§ **Aim of the exercise**: Using the entries below, write out the line with "Lemma expect_bind (m", the line with "rewrite Hit in", and every line in between, exactly as each is written.

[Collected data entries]
_____

Lemma insert_all_cons k v kvs (s s' : MutableTrie MemoryTrieDB) :
  insert_all ((k, v) :: kvs) s = (Ok tt, s') →
  ∃ s1, insert k v s = (Ok tt, s1) ∧ insert_all kvs s1 = (Ok tt, s').
Proof.
  cbn [insert_all]. unfold mbind, TM_bind. destruct (insert k v s) as [[[]| |] s1]; [|done..]. eauto.
Qed.

Lemma expect_bind (m k : TM MemoryTrieDB unit) (s s1 : MutableTrie MemoryTrieDB) :
  m s = (Ok tt, s1) → (expect m;; k) s = k s1.
Proof. intros E. unfold mbind, TM_bind, expect. by rewrite E. Qed.

Lemma storage_loop_run l s s' :
  insert_all (omap slot_pair l) s = (Ok tt, s') → storage_loop l s = (Ok tt, s').
Proof.
  revert s. induction l as [|[k v] l IH]; intros s E; [done|]. cbn [omap list_omap storage_loop] in *.
  unfold slot_pair at 1 in E. cbn [fst snd] in E. destruct (is_zero v); [by apply IH|].
  apply insert_all_cons in E as (s1 & E1 & E2). rewrite (expect_bind _ _ _ _ E1). by apply IH.
Qed.

Lemma slot_pairs_wf I sl : iter_ok I → map_Forall (fun _ v => wf_word v) sl → Forall wf_pair (slot_pairs I sl).
Proof.
  intros [_ Hit] Hw. apply Forall_forall. intros [k v] (kv & Hin & E)%list_elem_of_omap.
  rewrite Hit in Hin. destruct kv as [k' v']. apply elem_of_map_to_list in Hin. apply Hw in Hin.
  unfold slot_pair in E. destruct (is_zero _); [done|]. injection E as <- <-.
  split; [apply wf_key_hash|by apply wf_encode_slot].
Qed.

Lemma storage_root_eq I sl :
  iter_ok I → map_Forall (fun _ v => wf_word v) sl → clean (slot_pairs I sl) →
  compute_storage_root sl = Ok (root_of (tree_of (slot_pairs I sl))).
Proof.
  intros Hit Hw Hc. destruct (build_root (slot_pairs I sl) (∅ : MemoryTrieDB) Hc) as (s' & E & Hr & _);
    [by apply slot_pairs_wf|].
  unfold compute_storage_root, root_after. rewrite (storage_loop_run _ _ _ E). cbn [outcome_bind]. rewrite Hr.
  case_bool_decide as Ee; [|done]. f_equal. by rewrite Ee.
Qed.

Lemma wf_root_of t : wf_word (root_of t).
Proof.
  destruct t; cbn [root_of]; try apply keccak_wf. split; [done|]. unfold EMPTY_ROOT.
  repeat (apply Forall_cons_2; [unfold is_u8; lia|]). by apply Forall_nil.
Qed.

(** The root in an account's leaf. *)
Lemma leaf_root_eq I accts st a s :
  iter_ok I → wf_world accts st → map_Forall (fun _ sl => clean (slot_pairs I sl)) st → wf_account s →
  leaf_storage_root st a s = Ok (leaf_root I st a s) ∧ wf_word (leaf_root I st a s) ∧
  leaf_root I st a s =
    match st !! a with
    | Some sl => if bool_decide (sl = ∅) then storage_root s else root_of (tree_of (slot_pairs I sl))
    | None => storage_root s
    end.
Proof.
  intros Hit [_ Hw] Hc Hs. unfold leaf_root, leaf_storage_root.
  destruct (st !! a) as [sl|] eqn:E; [|split_and!; [done|apply Hs|done]].
  case_bool_decide; [split_and!; [done|apply Hs|done]|].
  rewrite (storage_root_eq I sl Hit (Hw _ _ E) (Hc _ _ E)). split_and!; [done|apply wf_root_of|done].
Qed.

Lemma account_loop_run I st l s s' :
  (∀ a x, (a, x) ∈ l → leaf_storage_root st a x = Ok (leaf_root I st a x)) →
  insert_all (omap (account_pair I st) l) s = (Ok tt, s') → account_loop st l s = (Ok tt, s').
Proof.
  revert s. induction l as [|[a x] l IH]; intros s Hl E; [done|]. cbn [omap list_omap account_loop] in *.
  assert (∀ b y, (b, y) ∈ l → leaf_storage_root st b y = Ok (leaf_root I st b y)) as Hl'
    by (intros b y Hin; apply Hl, elem_of_cons; by right).
  unfold account_pair at 1 in E. cbn [fst snd] in E. destruct (_ && _); [by apply IH|].
  apply insert_all_cons in E as (s1 & E1 & E2). unfold mbind at 1, TM_bind at 1, lift.
  rewrite Hl by (apply elem_of_cons; by left). rewrite (expect_bind _ _ _ _ E1). by apply IH.
Qed.

Lemma account_pairs_wf I accts st :
  iter_ok I → wf_world accts st → map_Forall (fun _ sl => clean (slot_pairs I sl)) st →
  Forall wf_pair (account_pairs I accts st).
Proof.
  intros Hit Hw Hc. apply Forall_forall. intros [k v] (kv & Hin & E)%list_elem_of_omap.
  destruct Hit as [Hia His]. rewrite Hia in Hin. destruct kv as [a s]. apply elem_of_map_to_list in Hin.
  pose proof (proj1 Hw _ _ Hin) as Hs. destruct (leaf_root_eq I accts st a s (conj Hia His) Hw Hc Hs) as (_ & Hr & _).
  unfold account_pair in E. destruct (_ && _); [done|]. injection E as <- <-.
  split; [apply wf_key_hash|by apply wf_encode_account].
Qed.

Lemma state_root_eq I accts st :
  iter_ok I → wf_world accts st → clean_state I accts st →
  compute_state_root accts st = Ok (root_of (tree_of (account_pairs I accts st))).
Proof.
  intros Hit Hw [Hcs Hc]. pose proof (account_pairs_wf I accts st Hit Hw Hcs) as Hwf.
  destruct (build_root (account_pairs I accts st) (∅ : MemoryTrieDB) Hc Hwf) as (s' & E & Hr & _).
  unfold compute_state_root, root_after. erewrite account_loop_run; [by rewrite Hr| |done].
  intros a x Hin. rewrite (proj1 Hit) in Hin. apply elem_of_map_to_list in Hin.
  apply (leaf_root_eq I accts st a x Hit Hw Hcs). by apply (proj1 Hw) in Hin.
Qed.

(** Two iteration orders give the same entries up to order. *)
Lemma account_pairs_perm I1 I2 accts st :
  iter_ok I1 → iter_ok I2 → wf_world accts st → clean_state I1 accts st → clean_state I2 accts st →
  account_pairs I1 accts st ≡ₚ account_pairs I2 accts st.
Proof.
  intros H1 H2 Hw [Hc1 _] [Hc2 _]. unfold account_pairs. rewrite (proj1 H1), (proj1 H2).
  assert (∀ l : list (address * AccountState), (∀ a s, (a, s) ∈ l → accts !! a = Some s) →
    omap (account_pair I1 st) l = omap (account_pair I2 st) l) as Heq; [|by rewrite Heq; [|intros; by apply elem_of_map_to_list]].
  induction l as [|[a s] l IH]; intros Hl; [done|]. cbn [omap list_omap].
  rewrite IH by (intros; apply Hl, elem_of_cons; by right).
  replace (account_pair I2 st (a, s)) with (account_pair I1 st (a, s)); [done|].
  unfold account_pair. cbn [fst snd]. destruct (_ && _); [done|]. do 3 f_equal.
  assert (wf_account s) as Hs by (apply (proj1 Hw a), Hl, elem_of_cons; by left).
  destruct (leaf_root_eq I1 accts st a s H1 Hw Hc1 Hs) as (_ & _ & ->).
  destruct (leaf_root_eq I2 accts st a s H2 Hw Hc2 Hs) as (_ & _ & ->).
  destruct (st !! a) as [sl|] eqn:E; [|done]. case_bool_decide; [done|]. f_equal. apply tree_of_order.
  - apply (Hc1 _ _ E).
  - apply slot_pairs_wf; [done|]. apply (proj2 Hw _ _ E).
  - unfold slot_pairs. by rewrite (proj2 H1), (proj2 H2).
Qed.

(** What the state root says of an address: [None] when it has no leaf. *)
Definition leaf (I : MapIter) (accts : gmap address AccountState) (st : gmap address slots) (a : address) :=
  match accts !! a with
  | None => None
  | Some s => if acct_is_empty s && cache_is_empty st a then None else Some (leaf_view s (leaf_root I st a s))
  end.

Lemma leaf_pairs I accts st a x :
  iter_ok I → leaf I accts st a = Some x →
  ∃ s, accts !! a = Some s ∧ x = leaf_view s (leaf_root I st a s) ∧
       (keccak256 a, encode_account_rlp s (leaf_root I st a s)) ∈ account_pairs I accts st.
Proof.
  intros Hit. unfold leaf. destruct (accts !! a) as [s|] eqn:Ea; [|done].
  destruct (_ && _) eqn:Ee; [done|]. intros [= <-]. exists s. split_and!; [done..|].
  apply list_elem_of_omap. exists (a, s). rewrite (proj1 Hit), elem_of_map_to_list. split; [done|].
  unfold account_pair. cbn [fst snd]. by rewrite Ee.
Qed.

Lemma pairs_leaf I accts st k v :
  iter_ok I → (k, v) ∈ account_pairs I accts st →
  ∃ a s, accts !! a = Some s ∧ k = keccak256 a ∧ v = encode_account_rlp s (leaf_root I st a s) ∧
         leaf I accts st a = Some (leaf_view s (leaf_root I st a s)).
Proof.
  intros Hit ([a s] & Hin & E)%list_elem_of_omap. rewrite (proj1 Hit) in Hin. apply elem_of_map_to_list in Hin.
  unfold account_pair in E. cbn [fst snd] in E. destruct (_ && _) eqn:Ee; [done|]. injection E as <- <-.
  exists a, s. split_and!; try done. unfold leaf. by rewrite Hin, Ee.
Qed.

(** One direction of the binding: a leaf of the first world is one of the second. *)
Lemma leaf_transfer I accts1 st1 accts2 st2 a x :
  iter_ok I → wf_world accts1 st1 → wf_world accts2 st2 → clean_state I accts1 st1 → clean_state I accts2 st2 →
  (∀ b c, is_Some (accts1 !! b) → is_Some (accts2 !! c) → keccak256 b = keccak256 c → b = c) →
  (list_to_map (account_pairs I accts1 st1) : gmap bytes bytes) = list_to_map (account_pairs I accts2 st2) →
  leaf I accts1 st1 a = Some x → leaf I accts2 st2 a = Some x.
Proof.
  intros Hit Hw1 Hw2 [Hc1 [Hnd1 _]] [Hc2 [Hnd2 _]] Hinj Em Hx.
  destruct (leaf_pairs I accts1 st1 a x Hit Hx) as (s & Es & -> & Hin).
  apply (elem_of_list_to_map_1 _ _ _ Hnd1) in Hin. rewrite Em in Hin. apply elem_of_list_to_map_2 in Hin.
  destruct (pairs_leaf I accts2 st2 _ _ Hit Hin) as (b & s' & Es' & Ek & Ev & Hl).
  assert (a = b) as <- by (apply Hinj; eauto). rewrite Hl. f_equal. symmetry.
  pose proof (proj1 Hw1 _ _ Es) as Hs. pose proof (proj1 Hw2 _ _ Es') as Hs'.
  destruct (leaf_root_eq I accts1 st1 a s Hit Hw1 Hc1 Hs) as (_ & Hr & _).
  destruct (leaf_root_eq I accts2 st2 a s' Hit Hw2 Hc2 Hs') as (_ & Hr' & _).
  by apply encode_account_inj.
Qed.

(** ** Theorems *)

(** The state root does not depend on the order in which the hash maps are
    iterated: any two enumerations of the accounts and of the slots give the
    same root, as long as the hashed keys are distinct and the trie nodes built
    on the way do not collide. *)
Theorem state_root_order_free (I1 I2 : MapIter) (accts : gmap address AccountState) (st : gmap address slots) :
  iter_ok I1 → iter_ok I2 → wf_world accts st → clean_state I1 accts st → clean_state I2 accts st →
  ∃ r, @compute_state_root _ I1 accts st = Ok r ∧ @compute_state_root _ I2 accts st = Ok r.
Proof.
  intros H1 H2 Hw Hc1 Hc2. exists (root_of (tree_of (account_pairs I1 accts st))).
  split; [by apply state_root_eq|]. rewrite (state_root_eq I2) by done. do 2 f_equal. symmetry.
  apply tree_of_order; [apply Hc1|apply account_pairs_wf; [done..|apply Hc1]|by apply account_pairs_perm].
Qed.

_____

§ **Solution**:
Lemma expect_bind (m k : TM MemoryTrieDB unit) (s s1 : MutableTrie MemoryTrieDB) :
  m s = (Ok tt, s1) → (expect m;; k) s = k s1.
Proof. intros E. unfold mbind, TM_bind, expect. by rewrite E. Qed.

Lemma storage_loop_run l s s' :
  insert_all (omap slot_pair l) s = (Ok tt, s') → storage_loop l s = (Ok tt, s').
Proof.
  revert s. induction l as [|[k v] l IH]; intros s E; [done|]. cbn [omap list_omap storage_loop] in *.
  unfold slot_pair at 1 in E. cbn [fst snd] in E. destruct (is_zero v); [by apply IH|].
  apply insert_all_cons in E as (s1 & E1 & E2). rewrite (expect_bind _ _ _ _ E1). by apply IH.
Qed.

Lemma slot_pairs_wf I sl : iter_ok I → map_Forall (fun _ v => wf_word v) sl → Forall wf_pair (slot_pairs I sl).
Proof.
  intros [_ Hit] Hw. apply Forall_forall. intros [k v] (kv & Hin & E)%list_elem_of_omap.
  rewrite Hit in Hin. destruct kv as [k' v']. apply elem_of_map_to_list in Hin. apply Hw in Hin.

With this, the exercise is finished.